最近、大手住宅メーカーは共同で独自の基準を定め、リフォームで建物の性能がアップしていれば、それを価格に反映させる「スムストック」住宅の普及に力を入れているようです。住宅価格と土地価格を区分して明示するとも聞きます。

 

①耐震性能②リフォーム履歴③長期点検とメンテナンスプログラムの3つがセットになった住宅に限るらしいので、早く言えばハウスメーカー自身の建築・販売した住宅が対象になるわけです。

それ以外は、今のところ相変わらず20年でゼロ査定となるのでしょう。

 

●国土交通省の対策

国土交通省は、中古住宅の流通を促進するために様々な活性化策を打ち出していますが、そのひとつに、「工事履歴情報(新築時とその後のリフォーム工事)」を登録させることや、欠陥がないかどうかの検査を専門機関に依頼し、問題ない住宅には住宅瑕疵保険を付保するなどの制度を創設し、購入者が安心して購入できる中古住宅を増やす計画と言います。

 

今後は、そうした安心感の持てる中古住宅も市場に増えて来るのかもしれません。
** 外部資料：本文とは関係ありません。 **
(* ===== verification/Models.v ===== *)
(** * [models.py]: the tables

    One record per table the modelled code reads or writes, with every column
    of the SQLAlchemy class under a short prefix.  A [NOT NULL] column is a
    plain value.  A nullable column is an [option], except the text columns
    whose default is the empty string and that no handler sets to [NULL].  A
    [DateTime] column holds a naive UTC instant; a JSON
    column holds a [json], [JNull] for [NULL]. *)
From S2P Require Import Prelude PyStr Json Time.

Record User := MkUser {
  u_github_id : string;
  u_username : option string;
  u_email : option string;
  u_webhook_url : option string;
  u_notify_min_severity : option string;
  u_created_at : option time;
}.

Record LocalCredential := MkLocalCredential {
  lc_user_id : string;
  lc_username : string;
  lc_password_hash : string;
  lc_failed_attempts : Z;
  lc_last_failure_at : option time;
  lc_locked_until : option time;
}.

Record LocalSession := MkLocalSession {
  ls_token_hash : string;
  ls_user_id : string;
  ls_created_at : time;
  ls_last_seen_at : time;
  ls_expires_at : time;
}.

Record LocalBootstrap := MkLocalBootstrap {
  lb_id : Z;
}.

Record Organization := MkOrganization {
  org_id : string;
  org_name : string;
  org_personal_for_github_id : option string;
  org_created_at : time;
}.

Record OrganizationMember := MkOrganizationMember {
  om_id : string;
  om_org_id : string;
  om_github_id : string;
  om_role : string;
  om_created_at : time;
}.

Record Asset := MkAsset {
  as_id : string;
  as_program_id : string;
  as_canonical_key : string;
  as_asset_type : string;
  as_label : string;
  as_hostname : string;
  as_ip : string;
  as_port : option Z;
  as_scheme : string;
  as_environment : string;
  as_criticality : string;
  as_exposure : string;
  as_owner_note : string;
  as_tags : string;
  as_source : string;
  as_confidence : string;
  as_first_seen_at : option time;
  as_last_seen_at : option time;
  as_created_at : time;
}.

Record AssetRelationship := MkAssetRelationship {
  ar_id : string;
  ar_program_id : string;
  ar_src_asset_id : string;
  ar_dst_asset_id : string;
  ar_relationship : string;
  ar_source : string;
  ar_confidence : string;
  ar_first_seen_at : option time;
  ar_last_seen_at : option time;
  ar_created_at : time;
}.

Record Client := MkClient {
  cl_id : string;
  cl_owner_github_id : string;
  cl_org_id : option string;
  cl_name : string;
  cl_contact_name : option string;
  cl_contact_email : option string;
  cl_notes : option string;
  cl_created_at : option time;
}.

Record Engagement := MkEngagement {
  e_concurrency_limit : option Z;
  e_target_limit : option Z;
  e_targets_spent : Z;
  e_duration_limit : option Z;
  e_duration_allocated : Z;
  e_id : string;
  e_owner_github_id : string;
  e_name : string;
  e_platform : option string;
  e_program_url : option string;
  e_scope_summary : option string;
  e_severity_guidance : option string;
  e_safe_harbor_notes : option string;
  e_client_id : option string;
  e_org_id : option string;
  e_engagement_type : option string;
  e_engagement_status : option string;
  e_starts_at : option time;
  e_ends_at : option time;
  e_stop_work_at : option time;
  e_stop_work_reason : option string;
  e_max_request_rate : option Z;
  e_managed_authority_revision : Z;
  e_created_at : option time;
}.

Record Authorization := MkAuthorization {
  au_id : string;
  au_program_id : string;
  au_owner_github_id : string;
  au_permits : option string;
  au_authorized_by : option string;
  au_authorized_at : option time;
  au_reference : option string;
  au_window_start : option time;
  au_window_end : option time;
  au_status : option string;
  au_notes : option string;
  au_created_at : option time;
}.

Record ScopeItem := MkScopeItem {
  si_id : string;
  si_program_id : string;
  si_scope_type : string;
  si_value : string;
  si_kind : option string;
  si_notes : option string;
  si_max_severity : option string;
  si_created_at : option time;
}.

Record ReconItem := MkReconItem {
  ri_id : string;
  ri_program_id : string;
  ri_source : option string;
  ri_url : option string;
  ri_path : option string;
  ri_host : option string;
  ri_title : option string;
  ri_status_code : option Z;
  ri_webserver : option string;
  ri_port : option string;
  ri_tech : option string;
  ri_content_type : option string;
  ri_length : option Z;
  ri_words : option Z;
  ri_lines : option Z;
  ri_notes : option string;
  ri_asset_id : option string;
  ri_first_seen_at : option time;
  ri_job_id : option string;
  ri_created_at : option time;
}.

Record ScanItem := MkScanItem {
  sc_id : string;
  sc_program_id : string;
  sc_source : string;
  sc_template_id : string;
  sc_title : string;
  sc_severity : string;
  sc_asset : string;
  sc_matched_at : string;
  sc_type : string;
  sc_description : string;
  sc_status : string;
  sc_cwe : string;
  sc_cvss : string;
  sc_detection_method : string;
  sc_payload : string;
  sc_match_evidence : string;
  sc_confidence : string;
  sc_asset_id : option string;
  sc_job_id : option string;
  sc_created_at : option time;
}.

Record Evidence := MkEvidence {
  ev_id : string;
  ev_program_id : string;
  ev_finding_id : option string;
  ev_asset_id : option string;
  ev_kind : string;
  ev_title : string;
  ev_body : string;
  ev_content_hash : string;
  ev_job_id : option string;
  ev_case_id : option string;
  ev_case_ref : option string;
  ev_identity_id : option string;
  ev_observed_outcome : option string;
  ev_expected_decision : option string;
  ev_collector : string;
  ev_source : string;
  ev_sensitivity : string;
  ev_retention : string;
  ev_redacted : bool;
  ev_collected_at : option time;
  ev_created_at : time;
}.
(* ===== verification/Enforcement.v ===== *)
(** * [enforcement.py]: the policy evaluator over the database

    Gathers an engagement's scope rules, governing authorization and stop-work
    flag, runs [policy.evaluate_all] and turns the decision into a warning or,
    for stop-work alone, a refusal. *)
From S2P Require Import Prelude PyStr Time Models Policy.

(** A naive UTC column read back, and [datetime.now(timezone.utc)]. *)
Definition naive (t : time) : datetime := Datetime t None.
Definition aware (t : time) : datetime := Datetime t (Some 0).

Definition or_str (o : option string) (fallback : string) : string :=
  match o with Some s => if String.eqb s "" then fallback else s | None => fallback end.

Definition _scope_rules (program_id : string) (d : db) : list ScopeRule :=
  map (λ s, MkScopeRule (si_value s) (or_str (si_kind s) "domain")
              (String.eqb (si_scope_type s) "out"))
    (rows (λ s, negb (String.eqb (si_value s) ""))
      (rows (λ s, String.eqb (si_program_id s) program_id) (scope_items d))).

(** [ORDER BY created_at DESC]: PostgreSQL puts NULL first. *)
Definition created_before (a b : option time) : bool :=
  match a, b with
  | Some x, Some y => x <? y
  | Some _, None => true
  | None, _ => false
  end.
Fixpoint latest (best : Authorization) (l : list Authorization) : Authorization :=
  match l with
  | [] => best
  | a :: l' => if created_before (au_created_at best) (au_created_at a)
               then latest a l' else latest best l'
  end.

Definition governing (program_id : string) (d : db) : option Authorization :=
  match rows (λ a, String.eqb (au_program_id a) program_id) (authorizations d) with
  | [] => None
  | a :: l => Some (latest a l)
  end.

Definition _authorization (program_id : string) (d : db) : option AuthorizationSnapshot :=
  match governing program_id d with
  | None => None
  | Some row =>
      Some (MkAuthorizationSnapshot (or_str (au_status row) "")
              (naive <$> au_window_start row) (naive <$> au_window_end row) [])
  end.

Definition build_input (engagement : Engagement) (capability : string) (d : db) (now : time)
    : PolicyInput :=
  MkPolicyInput (or_str (e_engagement_status engagement) "")
    (or_str (e_engagement_type engagement) "") "" capability (aware now)
    (bool_decide (is_Some (e_stop_work_at engagement)))
    (_authorization (e_id engagement) d) (_scope_rules (e_id engagement) d).

(** One [{"reason": ..., "message": ...}] entry of the [warnings] array. *)
Definition warning : Type := string * string.
Definition as_warnings (decision : option PolicyDecision) : list warning :=
  match decision with
  | None => []
  | Some d => if allowed d then [] else [(reason d, detail d)]
  end.

Definition stop_work_detail (decision : PolicyDecision) : http_detail :=
  DFields [("error", "stop_work_active"); ("reason", reason decision);
           ("message", detail decision)].

Definition check (d : db) (engagement : Engagement) (capability : string)
    (targets : list string) (now : time) : result (option PolicyDecision) :=
  let candidate := build_input engagement capability d now in
  let? decision := evaluate_all candidate targets in
  if allowed decision then Ok None
  else if String.eqb (reason decision) STOP_WORK_ACTIVE
  then Raise (HTTPException 403 (stop_work_detail decision))
  else Ok (Some decision).

(** ** Which exceptions and reasons the evaluator produces *)

Section Evaluator.
Implicit Types (c : PolicyInput) (x : exn).

Lemma int_port_raises s x : int_port s = Raise x → x = ValueError.
Proof. unfold int_port. destruct (int_of_string s); naive_solver. Qed.

Lemma scheme_and_port_raises t x : _scheme_and_port t = Raise x → x = ValueError.
Proof.
  unfold _scheme_and_port. destruct (cut "://" (strip t)) as [sch [rem|]].
  all: cbv beta iota zeta.
  all: intros [Hp|(p & _ & Hk)]%rbind_raise; [|done].
  all: repeat case_match; try done; by eapply int_port_raises.
Qed.

Lemma rule_matches_raises r k v raw x : _rule_matches r k v raw = Raise x → x = ValueError.
Proof.
  unfold _rule_matches. repeat (case_match; try done).
  all: intros [Hp|([s p] & _ & Hk)]%rbind_raise; [by eapply scheme_and_port_raises|].
  all: apply rbind_raise in Hk as [Hp|([s' p'] & _ & Hk)]; [by eapply scheme_and_port_raises|].
  all: repeat case_match; done.
Qed.

Lemma first_match_raises b rules k v raw x :
  first_match b rules k v raw = Raise x → x = ValueError.
Proof.
  induction rules as [|r rules IH]; simpl; [done|]. case_match; [|done].
  intros [Hr|([|] & _ & Hk)]%rbind_raise; [by eapply rule_matches_raises|done|auto].
Qed.

Lemma evaluate_raises c x : evaluate c = Raise x → x = ValueError.
Proof.
  unfold evaluate. case_match; [done|]. destruct (normalize_target _) as [k v].
  case_match; [done|].
  intros [Hr|([r|] & _ & Hk)]%rbind_raise; [by eapply first_match_raises|done|].
  apply rbind_raise in Hk as [Hr|([r|] & _ & Hk)]; [by eapply first_match_raises|done|done].
Qed.

(** The stop-work reason comes from the engagement gate alone. *)
Lemma evaluate_reason c d :
  evaluate c = Ok d → allowed d = false → reason d = STOP_WORK_ACTIVE → stop_work c = true.
Proof.
  unfold evaluate. destruct (allowed (evaluate_engagement c)) eqn:Eg; simpl.
  - destruct (normalize_target _) as [k v]. case_match; [by intros [= <-]|].
    intros ([r|] & _ & Hk)%rbind_ok; [by simplify_eq|].
    apply rbind_ok in Hk as ([r|] & _ & Hk); by simplify_eq.
  - intros [= <-] _. clear Eg. unfold evaluate_engagement. repeat (case_match; try done).
Qed.

Lemma evaluate_targets_stop c ts d :
  evaluate_targets c ts = Ok d → allowed d = false → reason d = STOP_WORK_ACTIVE →
  stop_work c = true.
Proof.
  induction ts as [|t ts IH]; simpl; [by intros [= <-]|].
  intros (d' & Hd & Hk)%rbind_ok. destruct (allowed d') eqn:Ea; simpl in Hk; [by apply IH|].
  simplify_eq. intros _ Hr. by apply (evaluate_reason _ _ Hd).
Qed.

Lemma evaluate_targets_raises c ts x : evaluate_targets c ts = Raise x → x = ValueError.
Proof.
  induction ts as [|t ts IH]; simpl; [done|].
  intros [Hr|(d & _ & Hk)]%rbind_raise; [by eapply evaluate_raises|]. case_match; auto; done.
Qed.

Lemma evaluate_all_raises c ts x : evaluate_all c ts = Raise x → x = ValueError.
Proof. unfold evaluate_all. case_match; [done|]. apply evaluate_targets_raises. Qed.

Lemma evaluate_all_stop c ts d :
  evaluate_all c ts = Ok d → allowed d = false → reason d = STOP_WORK_ACTIVE → stop_work c = true.
Proof.
  unfold evaluate_all. case_match; [|apply evaluate_targets_stop].
  intros [= <-] _. unfold evaluate_engagement. repeat (case_match; try done).
Qed.

Lemma evaluate_all_stopped c ts :
  stop_work c = true →
  evaluate_all c ts
  = Ok (deny STOP_WORK_ACTIVE "Stop-work is engaged for this engagement.").
Proof. intros Hs. unfold evaluate_all, evaluate_engagement. by rewrite Hs. Qed.
End Evaluator.

Lemma latest_spec best l :
  latest best l ∈ best :: l ∧
  ∀ a, a ∈ best :: l → created_before (au_created_at (latest best l)) (au_created_at a) = false.
Proof.
  assert (Hrefl : ∀ t, created_before t t = false) by (intros []; simpl; [lia|done]).
  assert (Htrans : ∀ x y z, created_before x y = false → created_before y z = false →
    created_before x z = false) by (intros [] [] []; simpl; try done; lia).
  revert best. induction l as [|b l IH]; intros best; simpl.
  { split; [set_solver|]. by intros a ->%list_elem_of_singleton. }
  assert (Hasym : ∀ x y, created_before x y = true → created_before y x = false)
    by (intros [] []; simpl; try done; lia).
  destruct (created_before (au_created_at best) (au_created_at b)) eqn:E.
  - destruct (IH b) as [Hin Hmax]. split; [set_solver|].
    intros a [->|Ha]%elem_of_cons; [|by apply Hmax].
    eapply Htrans; [apply (Hmax b); left|by apply Hasym].
  - destruct (IH best) as [Hin Hmax]. split; [set_solver|].
    intros a [->|[->|Ha]%elem_of_cons]%elem_of_cons; [apply Hmax; left| |apply Hmax; by right].
    eapply Htrans; [apply (Hmax best); left|exact E].
Qed.

(** ** Properties *)

(** Scope findings are advisory, stop-work is not: an engagement under
    stop-work refuses every request with a 403, whatever the targets, and
    without stop-work no request is refused with an HTTP error: it goes ahead,
    with at most a decision to warn about. *)
Theorem check_refuses_iff_stop_work d e cap targets now :
  (is_Some (e_stop_work_at e) →
     check d e cap targets now = Raise (HTTPException 403 (stop_work_detail
       (deny STOP_WORK_ACTIVE "Stop-work is engaged for this engagement.")))) ∧
  (e_stop_work_at e = None →
     (∃ decision, check d e cap targets now = Ok decision) ∨
     check d e cap targets now = Raise ValueError).
Proof.
  unfold check. split.
  - intros Hs. by rewrite evaluate_all_stopped by (by apply bool_decide_eq_true).
  - intros Hs. destruct (evaluate_all _ _) as [dec|x] eqn:E; simpl.
    + destruct (allowed dec) eqn:Ea; [eauto|].
      destruct (String.eqb_spec (reason dec) STOP_WORK_ACTIVE) as [Hr|]; [|eauto].
      apply evaluate_all_stop in E; [|done|done]. simpl in E. rewrite Hs in E. by bool_simpl.
    + apply evaluate_all_raises in E as ->. by right.
Qed.

(** The governing authorization is the engagement's most recently created
    record: no other record of the engagement was created after it. *)
Theorem governing_is_latest p d :
  match governing p d with
  | Some a => a ∈ authorizations d ∧ au_program_id a = p ∧
      ∀ b, b ∈ authorizations d → au_program_id b = p →
        created_before (au_created_at a) (au_created_at b) = false
  | None => ∀ b, b ∈ authorizations d → au_program_id b ≠ p
  end.
Proof.
  assert (Hrows : ∀ b, b ∈ authorizations d → au_program_id b = p →
    b ∈ rows (λ a, String.eqb (au_program_id a) p) (authorizations d)).
  { intros b Hb <-. apply elem_of_rows. by rewrite String.eqb_refl. }
  unfold governing. destruct (rows _ _) as [|a l] eqn:E.
  - intros b Hb Hp. specialize (Hrows b Hb Hp). set_solver.
  - destruct (latest_spec a l) as [Hin Hmax]. rewrite <-E in Hin.
    apply elem_of_rows in Hin as [Hin Hp]. bool_simpl. split_and!; [done|done|].
    intros b Hb Hbp. apply Hmax. by apply Hrows.
Qed.

(** An engagement of type bug_bounty under stop-work. *)
Definition stopped_engagement : Engagement :=
  e_set_stop_work_at (Some 1) (MkEngagement None None 0 None 0 "eng-1" "alice" "Acme" None None None None
    None None None (Some "bug_bounty") (Some "active") None None None None None 0 None).
Lemma check_refuses_iff_stop_work_witness :
  ∃ detail, check empty_db stopped_engagement "httpx" ["acme.com"] 5 = Raise (HTTPException 403 detail).
Proof.
  eexists. apply (check_refuses_iff_stop_work empty_db stopped_engagement). by eexists.
Defined.
Definition status_or_zero (v : json) : Z := if int_between 0 599 v then int_value v else 0.

Definition safe_verification (v : dict) : verification := {|
  v_strategy := enum_value (dget "strategy" v) ["changed"; "created"; "deleted"; "legacy_change"] "unknown";
  v_environment := enum_value (dget "environment" v) ["unknown"; "synchronous_isolated"; "legacy"] "unknown";
  v_reader_identity_id := safe_identity (dget "reader_identity_id" v);
  v_reader_credential_status := enum_value (dget "reader_credential_status" v) CREDENTIALS "not_recorded";
  v_before_statuses := bounded_ints 2 0 599 (dget "before_statuses" v);
  v_after_status := status_or_zero (dget "after_status" v);
  v_reset_status := status_or_zero (dget "reset_status" v);
|}.

Definition safe_semantic_row (row : dict) : semantic_row := {|
  sr_identity_id := safe_identity (dget "identity_id" row);
  sr_expected_access := enum_value (dget "expected_access" row) ["allow"; "deny"; "skip"] "unknown";
  sr_decision := enum_value (dget "decision" row) ["allowed"; "denied"; "inconclusive"; "skipped"] "inconclusive";
  sr_source := enum_value (dget "source" row)
    ["none"; "http_status"; "response_assertion"; "write_verification"] "none";
  sr_reason := enum_value (dget "reason" row) REASONS "unrecognized_assessment_reason";
  sr_credential_status := enum_value (dget "credential_status" row) CREDENTIALS "not_recorded";
  sr_write_verification := enum_value (dget "write_verification" row) WRITES "not_recorded";
  sr_matched_assertions := bounded_ints 32 0 31 (dget_list "matched_assertions" row);
  sr_execution_index := if int_between 0 99 (dget "execution_index" row)
                        then Some (int_value (dget "execution_index" row)) else None;
  sr_verification := match dget "verification" row with
                     | JObj v => Some (safe_verification v) | _ => None end;
|}.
しかし、実現までには長い時間がかかりそうです。それまでは、一戸建てを売却する人は、自分の家が正当に評価されないと覚悟しておく必要があると言えるでしょう。

もし頭の片隅に一戸建ても検討対象にあるのであれば、この記事を覚えておくとよいかもしれません。

 

・・・・・・本日はここまでです。ご購読ありがとうございました。